While Mrs. Barnes shows conventionality as an achievement of character, and Mr. Stout the achievement of unconventionality, Carl Van Vechten’s new novel, Parties (Knopf, $2.50), shows the unconventionality that comes of disintegration. Hardly one of its characters ever experiences a sober moment; when it is not gin or Scotch or ‘sidecars,’it is likely to be ‘snow’ or an orgy of self-disgust. A really intelligent propagandist for temperance or even prohibition might use it as a tract. ‘Nothing goes on at all,’declares the wife of the hero. ‘Nothing whatever. Just parties, that’s all.’ And the hero aptly compares his set with blindly waltzing Japanese mice.
Despite some acute observations, despite some vivid writing and a great deal that is merely smart or a little clever, Parties seems to me a cheap and feeble attempt to épater les bourgeois.
Above these battles of moralities, or the conscious withdrawal from them, comes Edith Olivier’s charming tale, The Triumphant Footman (Viking Press, $2.50).

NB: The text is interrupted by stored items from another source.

(** X10.  [runForecast] never reads past the end of the accumulation
    sequence.  With retirementAge <= currentAge both projections are
    empty.  Otherwise the drawdown projection is not empty, has at most 35
    records, starts from the ending balance of the last accumulation year
    and at the age that follows it, the retirement age. *)
Theorem runForecast_links (clk : Clock) (inputs : SuperannuationInputs)
    (postInputs : PostRetirementInputs) :
  exists pre post,
    runForecast clk inputs postInputs = Some (pre, post)
    /\ pre = projectSuperannuationBalance clk inputs
    /\ ((retirementAge inputs <= currentAge inputs)%Z ->
        pre = [] /\ post = [])
    /\ ((currentAge inputs < retirementAge inputs)%Z ->
        exists lastPre firstPost rest,
          lastOf pre = Some lastPre
          /\ post = firstPost :: rest
          /\ (length post <= 35)%nat
          /\ PostYear.startingBalance firstPost
             = SuperYear.endingBalance lastPre
          /\ PostYear.age firstPost = retirementAge inputs
          /\ PostYear.age firstPost = (SuperYear.age lastPre + 1)%Z).
Proof.
  unfold runForecast.
  pose proof (projectSuperannuationBalance_length clk inputs) as Hlen.
  set (pre := projectSuperannuationBalance clk inputs) in *.
  destruct (Nat.ltb_spec 0 (length pre)) as [Hpos | Hzero].
  - destruct (lastOf_nonempty pre Hpos) as [lastPre Hlast].
    rewrite Hlast.
    eexists. eexists. split; [reflexivity|]. split; [reflexivity|].
    split; [intros Hle; lia|].
    intros _.
    destruct (projectPostRetirement_first
                (fun n => clk (length pre + n)%nat)
                (SuperYear.endingBalance lastPre) (retirementAge inputs)
                inputs postInputs DEFAULT_MAX_YEARS)
      as (firstPost & rest & E & Hs & Ha & _); [reflexivity|].
    exists lastPre, firstPost, rest.
    split; [exact Hlast|]. split; [exact E|].
    split.
    { unfold projectPostRetirement.
      apply (postLoop_length _ _ _ _ _ (Z.to_nat DEFAULT_MAX_YEARS)). }
    split; [exact Hs|]. split; [exact Ha|].
    rewrite Ha. unfold lastOf in Hlast. subst pre.
    unfold projectSuperannuationBalance in Hlast.
    destruct (superLoop_nth _ _ _ _ _ _ _ _ _ Hlast) as (b & -> & _).
    cbn [superYear SuperYear.age].
    unfold projectSuperannuationBalance in Hlen, Hpos.
    lia.
  - eexists. eexists. split; [reflexivity|]. split; [reflexivity|].
    split; [|intros Hlt; lia].
    intros _. split; [|reflexivity].
    destruct pre; [reflexivity | cbn [length] in Hzero; lia].
Qed.

Lemma runForecast_links_witness :
  exists pre post,
    runForecast (clockAt 2024)
      {| currentAge := 67; retirementAge := 30;
         currentBalance := 50000; annualSalary := 80000;
         voluntaryConcessionalContribution := 0;
         voluntaryNonConcessionalContribution := 0;
         expectedReturnRate := 7; salaryGrowthRate := 3;
         inflationRate := 2.5 |} DEFAULT_POST_RETIREMENT_INPUTS
    = Some (pre, post)
    /\ pre = [] /\ post = [].
Proof.
  destruct (runForecast_links (clockAt 2024)
              {| currentAge := 67; retirementAge := 30;
                 currentBalance := 50000; annualSalary := 80000;
                 voluntaryConcessionalContribution := 0;
                 voluntaryNonConcessionalContribution := 0;
                 expectedReturnRate := 7; salaryGrowthRate := 3;
                 inflationRate := 2.5 |} DEFAULT_POST_RETIREMENT_INPUTS)
    as (pre & post & E & _ & Hempty & _).
  exists pre, post. split; [exact E|]. apply Hempty. simpl. lia.
Defined.
(** * NetworkManager: the request lifecycle orchestrator of QtMultiThreadNetwork

    A shallow embedding of [src/networkmanager.cpp].  The private object
    [NetworkManagerPrivate] becomes a record, every member function a
    computation in a small state monad that also collects the outbound
    effects of the function (signals emitted, events posted, workers told to
    quit), in the order in which the C++ code performs them. *)

From Stdlib Require Import ZArith Lia.
From stdpp Require Import base numbers option list strings pretty gmap fin_maps sorting
  relations.

Local Open Scope Z_scope.

(** ** Machine integers *)

(** [quint64] and [qint64] values are integers of [Z]; a conversion to one of
    the two types reduces modulo [2^64]. *)
Definition wrap_u64 (z : Z) : Z := z mod 2 ^ 64.
Definition wrap_s64 (z : Z) : Z := (z + 2 ^ 63) mod 2 ^ 64 - 2 ^ 63.
(** [int] is 32 bits wide. *)
Definition wrap_s32 (z : Z) : Z := (z + 2 ^ 31) mod 2 ^ 32 - 2 ^ 31.

(** ** Data *)

(** A [QUrl] is seen through its text and through [QUrl::isValid()], the only
    member the manager calls. *)
Record QUrl := mkQUrl {
  url_text : string;
  url_isValid : bool
}.

(** The members of [RequestTask] (declared in [NetworkManager.h]) that the
    manager reads or writes. *)
Record RequestTask := mkRequestTask {
  uiId : Z;                           (* quint64 *)
  uiBatchId : Z;                      (* quint64, 0: not part of a batch *)
  url : QUrl;
  bSuccess : bool;
  bytesContent : string;
  bTryAgainWhileFailed : bool;
  bAbortBatchWhileOneFailed : bool
}.

(** [RequestTask()]: identifiers 0, flags false, nothing else filled in. *)
Definition RequestTask_default : RequestTask :=
  mkRequestTask 0 0 (mkQUrl "" false) false "" false false.

Definition set_uiId (v : Z) (t : RequestTask) : RequestTask :=
  mkRequestTask v (uiBatchId t) (url t) (bSuccess t) (bytesContent t)
    (bTryAgainWhileFailed t) (bAbortBatchWhileOneFailed t).
Definition set_uiBatchId (v : Z) (t : RequestTask) : RequestTask :=
  mkRequestTask (uiId t) v (url t) (bSuccess t) (bytesContent t)
    (bTryAgainWhileFailed t) (bAbortBatchWhileOneFailed t).
Definition set_bSuccess (v : bool) (t : RequestTask) : RequestTask :=
  mkRequestTask (uiId t) (uiBatchId t) (url t) v (bytesContent t)
    (bTryAgainWhileFailed t) (bAbortBatchWhileOneFailed t).
Definition set_bytesContent (v : string) (t : RequestTask) : RequestTask :=
  mkRequestTask (uiId t) (uiBatchId t) (url t) (bSuccess t) v
    (bTryAgainWhileFailed t) (bAbortBatchWhileOneFailed t).

Arguments set_uiId v t /.
Arguments set_uiBatchId v t /.
Arguments set_bSuccess v t /.
Arguments set_bytesContent v t /.

(** A [NetworkReply *] obtained from [new NetworkReply(bBatch)]: the address is
    the rank of the allocation. *)
Record NetworkReply := mkNetworkReply {
  reply_addr : nat;
  reply_isBatch : bool
}.

(** A [NetworkRequestThread *]: the worker bound to one task. *)
Record NetworkRequestThread := mkNetworkRequestThread {
  getTask : RequestTask
}.
Definition requsetId (t : NetworkRequestThread) : Z := uiId (getTask t).
Definition batchId (t : NetworkRequestThread) : Z := uiBatchId (getTask t).

(** The [QThreadPool]: its limit and the number of workers it is running. *)
Record QThreadPool := mkQThreadPool {
  pool_maxThreadCount : Z;            (* int *)
  pool_activeThreadCount : Z          (* int *)
}.

(** What a member function does to the outside, in program order. *)
Inductive Event : Type :=
| ThreadQuit (t : NetworkRequestThread)                       (* pThread->quit() *)
| ThreadStarted (t : NetworkRequestThread)                    (* tryStart succeeded *)
| ThreadDeleteLater (t : NetworkRequestThread)                (* pThread->deleteLater() *)
| PostReplyResult (r : NetworkReply) (request : RequestTask) (bDestroyed : bool)
                                                              (* postEvent(reply, ReplyResultEvent) *)
| ReplyResult (r : NetworkReply) (request : RequestTask) (bDestroyed : bool)
                                                              (* pReply->replyResult(...) *)
| DeleteReply (r : NetworkReply)                              (* qDeleteAll *)
| PostWaitForIdleThread                                       (* postEvent(this, WaitForIdleThreadEvent) *)
| downloadProgress (uiTargetId iBytes iTotalBytes : Z)
| uploadProgress (uiTargetId iBytes iTotalBytes : Z)
| batchDownloadProgress (uiBatchId uiBytes : Z)
| batchUploadProgress (uiBatchId uiBytes : Z)
| batchRequestFinished (uiBatchId : Z).

(** The members of [NetworkManagerPrivate], with the two static counters. *)
Record NetworkManagerPrivate := mkPrivate {
  ms_uiRequestId : Z;
  ms_uiBatchId : Z;
  m_bStopAllFlag : bool;
  m_pThreadPool : QThreadPool;
  m_mapRequestThread : gmap Z NetworkRequestThread;
  m_mapReply : gmap Z NetworkReply;
  m_mapBatchReply : gmap Z NetworkReply;
  m_queWaiting : list RequestTask;
  m_queFailed : gmap Z RequestTask;
  m_mapBatchTotalSize : gmap Z Z;
  m_mapBatchFinishedSize : gmap Z Z;
  m_mapBatchDownloadCurrentBytes : gmap Z (gmap Z Z);
  m_mapBatchDownloadTotalBytes : gmap Z Z;
  m_mapBatchUploadCurrentBytes : gmap Z (gmap Z Z);
  m_mapBatchUploadTotalBytes : gmap Z Z;
  heap_replies : nat                  (* NetworkReply objects allocated so far *)
}.

Definition set_ms_uiRequestId (v : Z) (d : NetworkManagerPrivate) :=
  mkPrivate v (ms_uiBatchId d) (m_bStopAllFlag d) (m_pThreadPool d)
    (m_mapRequestThread d) (m_mapReply d) (m_mapBatchReply d) (m_queWaiting d)
    (m_queFailed d) (m_mapBatchTotalSize d) (m_mapBatchFinishedSize d)
    (m_mapBatchDownloadCurrentBytes d) (m_mapBatchDownloadTotalBytes d)
    (m_mapBatchUploadCurrentBytes d) (m_mapBatchUploadTotalBytes d) (heap_replies d).
Definition set_ms_uiBatchId (v : Z) (d : NetworkManagerPrivate) :=
  mkPrivate (ms_uiRequestId d) v (m_bStopAllFlag d) (m_pThreadPool d)
    (m_mapRequestThread d) (m_mapReply d) (m_mapBatchReply d) (m_queWaiting d)
    (m_queFailed d) (m_mapBatchTotalSize d) (m_mapBatchFinishedSize d)
    (m_mapBatchDownloadCurrentBytes d) (m_mapBatchDownloadTotalBytes d)
    (m_mapBatchUploadCurrentBytes d) (m_mapBatchUploadTotalBytes d) (heap_replies d).
Definition set_m_bStopAllFlag (v : bool) (d : NetworkManagerPrivate) :=
  mkPrivate (ms_uiRequestId d) (ms_uiBatchId d) v (m_pThreadPool d)
    (m_mapRequestThread d) (m_mapReply d) (m_mapBatchReply d) (m_queWaiting d)
    (m_queFailed d) (m_mapBatchTotalSize d) (m_mapBatchFinishedSize d)
    (m_mapBatchDownloadCurrentBytes d) (m_mapBatchDownloadTotalBytes d)
    (m_mapBatchUploadCurrentBytes d) (m_mapBatchUploadTotalBytes d) (heap_replies d).
Definition set_m_pThreadPool (v : QThreadPool) (d : NetworkManagerPrivate) :=
  mkPrivate (ms_uiRequestId d) (ms_uiBatchId d) (m_bStopAllFlag d) v
    (m_mapRequestThread d) (m_mapReply d) (m_mapBatchReply d) (m_queWaiting d)
    (m_queFailed d) (m_mapBatchTotalSize d) (m_mapBatchFinishedSize d)
    (m_mapBatchDownloadCurrentBytes d) (m_mapBatchDownloadTotalBytes d)
    (m_mapBatchUploadCurrentBytes d) (m_mapBatchUploadTotalBytes d) (heap_replies d).
Definition set_m_mapRequestThread (v : gmap Z NetworkRequestThread) (d : NetworkManagerPrivate) :=
  mkPrivate (ms_uiRequestId d) (ms_uiBatchId d) (m_bStopAllFlag d) (m_pThreadPool d)
    v (m_mapReply d) (m_mapBatchReply d) (m_queWaiting d)
    (m_queFailed d) (m_mapBatchTotalSize d) (m_mapBatchFinishedSize d)
    (m_mapBatchDownloadCurrentBytes d) (m_mapBatchDownloadTotalBytes d)
    (m_mapBatchUploadCurrentBytes d) (m_mapBatchUploadTotalBytes d) (heap_replies d).
Definition set_m_mapReply (v : gmap Z NetworkReply) (d : NetworkManagerPrivate) :=
  mkPrivate (ms_uiRequestId d) (ms_uiBatchId d) (m_bStopAllFlag d) (m_pThreadPool d)
    (m_mapRequestThread d) v (m_mapBatchReply d) (m_queWaiting d)
    (m_queFailed d) (m_mapBatchTotalSize d) (m_mapBatchFinishedSize d)
    (m_mapBatchDownloadCurrentBytes d) (m_mapBatchDownloadTotalBytes d)
    (m_mapBatchUploadCurrentBytes d) (m_mapBatchUploadTotalBytes d) (heap_replies d).
Definition set_m_mapBatchReply (v : gmap Z NetworkReply) (d : NetworkManagerPrivate) :=
  mkPrivate (ms_uiRequestId d) (ms_uiBatchId d) (m_bStopAllFlag d) (m_pThreadPool d)
    (m_mapRequestThread d) (m_mapReply d) v (m_queWaiting d)
    (m_queFailed d) (m_mapBatchTotalSize d) (m_mapBatchFinishedSize d)
    (m_mapBatchDownloadCurrentBytes d) (m_mapBatchDownloadTotalBytes d)
    (m_mapBatchUploadCurrentBytes d) (m_mapBatchUploadTotalBytes d) (heap_replies d).
Definition set_m_queWaiting (v : list RequestTask) (d : NetworkManagerPrivate) :=
  mkPrivate (ms_uiRequestId d) (ms_uiBatchId d) (m_bStopAllFlag d) (m_pThreadPool d)
    (m_mapRequestThread d) (m_mapReply d) (m_mapBatchReply d) v
    (m_queFailed d) (m_mapBatchTotalSize d) (m_mapBatchFinishedSize d)
    (m_mapBatchDownloadCurrentBytes d) (m_mapBatchDownloadTotalBytes d)
    (m_mapBatchUploadCurrentBytes d) (m_mapBatchUploadTotalBytes d) (heap_replies d).
Definition set_m_queFailed (v : gmap Z RequestTask) (d : NetworkManagerPrivate) :=
  mkPrivate (ms_uiRequestId d) (ms_uiBatchId d) (m_bStopAllFlag d) (m_pThreadPool d)
    (m_mapRequestThread d) (m_mapReply d) (m_mapBatchReply d) (m_queWaiting d)
    v (m_mapBatchTotalSize d) (m_mapBatchFinishedSize d)
    (m_mapBatchDownloadCurrentBytes d) (m_mapBatchDownloadTotalBytes d)
    (m_mapBatchUploadCurrentBytes d) (m_mapBatchUploadTotalBytes d) (heap_replies d).
Definition set_m_mapBatchTotalSize (v : gmap Z Z) (d : NetworkManagerPrivate) :=
  mkPrivate (ms_uiRequestId d) (ms_uiBatchId d) (m_bStopAllFlag d) (m_pThreadPool d)
    (m_mapRequestThread d) (m_mapReply d) (m_mapBatchReply d) (m_queWaiting d)
    (m_queFailed d) v (m_mapBatchFinishedSize d)
    (m_mapBatchDownloadCurrentBytes d) (m_mapBatchDownloadTotalBytes d)
    (m_mapBatchUploadCurrentBytes d) (m_mapBatchUploadTotalBytes d) (heap_replies d).
Definition set_m_mapBatchFinishedSize (v : gmap Z Z) (d : NetworkManagerPrivate) :=
  mkPrivate (ms_uiRequestId d) (ms_uiBatchId d) (m_bStopAllFlag d) (m_pThreadPool d)
    (m_mapRequestThread d) (m_mapReply d) (m_mapBatchReply d) (m_queWaiting d)
    (m_queFailed d) (m_mapBatchTotalSize d) v
    (m_mapBatchDownloadCurrentBytes d) (m_mapBatchDownloadTotalBytes d)
    (m_mapBatchUploadCurrentBytes d) (m_mapBatchUploadTotalBytes d) (heap_replies d).
Definition set_m_mapBatchDownloadCurrentBytes (v : gmap Z (gmap Z Z)) (d : NetworkManagerPrivate) :=
  mkPrivate (ms_uiRequestId d) (ms_uiBatchId d) (m_bStopAllFlag d) (m_pThreadPool d)
    (m_mapRequestThread d) (m_mapReply d) (m_mapBatchReply d) (m_queWaiting d)
    (m_queFailed d) (m_mapBatchTotalSize d) (m_mapBatchFinishedSize d)
    v (m_mapBatchDownloadTotalBytes d)
    (m_mapBatchUploadCurrentBytes d) (m_mapBatchUploadTotalBytes d) (heap_replies d).
Definition set_m_mapBatchDownloadTotalBytes (v : gmap Z Z) (d : NetworkManagerPrivate) :=
  mkPrivate (ms_uiRequestId d) (ms_uiBatchId d) (m_bStopAllFlag d) (m_pThreadPool d)
    (m_mapRequestThread d) (m_mapReply d) (m_mapBatchReply d) (m_queWaiting d)
    (m_queFailed d) (m_mapBatchTotalSize d) (m_mapBatchFinishedSize d)
    (m_mapBatchDownloadCurrentBytes d) v
    (m_mapBatchUploadCurrentBytes d) (m_mapBatchUploadTotalBytes d) (heap_replies d).
Definition set_m_mapBatchUploadCurrentBytes (v : gmap Z (gmap Z Z)) (d : NetworkManagerPrivate) :=
  mkPrivate (ms_uiRequestId d) (ms_uiBatchId d) (m_bStopAllFlag d) (m_pThreadPool d)
    (m_mapRequestThread d) (m_mapReply d) (m_mapBatchReply d) (m_queWaiting d)
    (m_queFailed d) (m_mapBatchTotalSize d) (m_mapBatchFinishedSize d)
    (m_mapBatchDownloadCurrentBytes d) (m_mapBatchDownloadTotalBytes d)
    v (m_mapBatchUploadTotalBytes d) (heap_replies d).
Definition set_m_mapBatchUploadTotalBytes (v : gmap Z Z) (d : NetworkManagerPrivate) :=
  mkPrivate (ms_uiRequestId d) (ms_uiBatchId d) (m_bStopAllFlag d) (m_pThreadPool d)
    (m_mapRequestThread d) (m_mapReply d) (m_mapBatchReply d) (m_queWaiting d)
    (m_queFailed d) (m_mapBatchTotalSize d) (m_mapBatchFinishedSize d)
    (m_mapBatchDownloadCurrentBytes d) (m_mapBatchDownloadTotalBytes d)
    (m_mapBatchUploadCurrentBytes d) v (heap_replies d).
Definition set_heap_replies (v : nat) (d : NetworkManagerPrivate) :=
  mkPrivate (ms_uiRequestId d) (ms_uiBatchId d) (m_bStopAllFlag d) (m_pThreadPool d)
    (m_mapRequestThread d) (m_mapReply d) (m_mapBatchReply d) (m_queWaiting d)
    (m_queFailed d) (m_mapBatchTotalSize d) (m_mapBatchFinishedSize d)
    (m_mapBatchDownloadCurrentBytes d) (m_mapBatchDownloadTotalBytes d)
    (m_mapBatchUploadCurrentBytes d) (m_mapBatchUploadTotalBytes d) v.
(** * BeWeatherReady: the hourly forecast pipeline

    A shallow embedding of [BeWeatherReady.py]: the helper functions
    [save_raw_data], [clean_data], [save_clean_data], [save_daily_report]
    and the callback [update_forecast] (fetch, clean, window, alerts,
    last-hour summary, report table).

    Conventions of the embedding
    - a pandas [float64] cell is a primitive binary64 [float]; a missing
      value is [nan].  A feed array that is [null] in every place makes an
      [object] column of [None]s: its cells are [nan] here too, and its
      dtype is kept beside the frame ([dtypes]), because [Series.diff()]
      cannot subtract two [None]s;
    - a pandas [Timestamp] (dtype [datetime64[ns]]) is the [Z] number of
      nanoseconds since 1970-01-01T00:00 of the naive local wall clock;
    - a Python [date] is its day number since 1970-01-01;
    - a [DataFrame] is the list of its rows, in positional order;
    - [datetime.now()] is an explicit reading of the wall clock, the
      snapshot directories are a finite map from path to file content;
    - the numbers typed into the page arrive as binary64 thresholds and
      a whole [alert_start_hour]; a [Time] is never missing ([NaT]);
    - pandas is one that still has [fillna(method=...)], that is, a
      release before 3.0. *)

From Stdlib Require Import ZArith Floats Lia Sorted Ascii String.
From stdpp Require Import gmap strings list sorting.
(** C1, as amended, for counts that are integers, as all counts of this
    model are: the gate passes exactly when no total exceeds its
    threshold, which for integers is when every total is at most 0.  The
    [passed] field is true exactly when the list of failures is empty, and
    a bucket is in that list exactly when its total is strictly above its
    threshold.  When no total is negative, the gate passes exactly when
    every total is 0. *)
Theorem gate_passes_iff_no_total_exceeds f t :
  totals_of f = Ok t ->
  let failures := check_thresholds t in
  let summary := make_summary f t failures in
  (field ["passed"] summary = Some (PBool true) <-> failures = [])
  /\ (failures = [] <->
        critical t <= critical thresholds /\ high t <= high thresholds
        /\ medium t <= medium thresholds /\ low t <= low thresholds)
  /\ (failures = [] <-> Forall (fun b => exceeds b = false) (buckets t))
  /\ thresholds = Counts 0 0 0 0
  /\ Forall (fun '(name, total, threshold) =>
               In (failure_message name total threshold) failures
               <-> threshold < total)
            (buckets t)
  /\ (0 <= critical t -> 0 <= high t -> 0 <= medium t -> 0 <= low t ->
      (failures = [] <->
         critical t = 0 /\ high t = 0 /\ medium t = 0 /\ low t = 0)).
Proof.
  intros _ failures summary. subst failures summary.
  split; [|split; [|split; [|split; [|split]]]].
  - cbn. destruct (check_thresholds t); cbn; split; congruence.
  - apply check_thresholds_empty.
  - rewrite check_thresholds_empty. unfold buckets.
    cbn [thresholds critical high medium low].
    rewrite !List.Forall_cons_iff. cbn [exceeds].
    destruct (Z.gtb_spec (critical t) 0), (Z.gtb_spec (high t) 0),
      (Z.gtb_spec (medium t) 0), (Z.gtb_spec (low t) 0);
      split; intros X; repeat split; try lia; try apply List.Forall_nil;
      destruct X as (? & ? & ? & ? & ?); discriminate.
  - reflexivity.
  - unfold buckets, check_thresholds.
    cbn [thresholds critical high medium low].
    destruct (Z.gtb_spec (critical t) 0), (Z.gtb_spec (high t) 0),
      (Z.gtb_spec (medium t) 0), (Z.gtb_spec (low t) 0);
      cbn [app In];
      repeat (apply List.Forall_cons; [split|]); try apply List.Forall_nil;
      try (intros ?; lia);
      try (intros _; tauto);
      rewrite ?failure_message_head; intros X;
      repeat (destruct X as [X|X]; try discriminate X); try lia;
      try contradiction.
  - intros. rewrite check_thresholds_empty. lia.
Qed.
Definition set_instance (v : handle) (g : State) : State :=
  mkState v (adapter g) (device g)
          (adapterRequested g) (deviceRequested g) (initializationFailed g).
Definition set_adapter (v : handle) (g : State) : State :=
  mkState (instance g) v (device g)
          (adapterRequested g) (deviceRequested g) (initializationFailed g).
Definition set_device (v : handle) (g : State) : State :=
  mkState (instance g) (adapter g) v
          (adapterRequested g) (deviceRequested g) (initializationFailed g).
Definition set_adapterRequested (v : bool) (g : State) : State :=
  mkState (instance g) (adapter g) (device g)
          v (deviceRequested g) (initializationFailed g).
Definition set_deviceRequested (v : bool) (g : State) : State :=
  mkState (instance g) (adapter g) (device g)
          (adapterRequested g) v (initializationFailed g).
Definition set_initializationFailed (v : bool) (g : State) : State :=
  mkState (instance g) (adapter g) (device g)
          (adapterRequested g) (deviceRequested g) v.

(** Calls into the WebGPU runtime, with the handle each one is given. *)
Inductive call : Type :=
| wgpuCreateInstance
| wgpuInstanceRequestAdapter (inst : handle)
| wgpuAdapterRequestDevice (adp : handle)
| wgpuDeviceRelease (d : handle)
| wgpuAdapterRelease (a : handle)
| wgpuInstanceRelease (i : handle).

Here is a conte in the true manner, a sophistication that is witty and amusing and unimpeded by sick obsessions. To bound the bubble would be to burst it — so I shall not tell the story of Alphonse’s gambols amid expatriate Britons in Florence in the latter years of our dear late Queen, nor disclose the rungs whereby Alphonse climbed from a cockney childhood to the peerage. For a couple of hours of light-hearted and not unintellectual enjoyment, it is capital.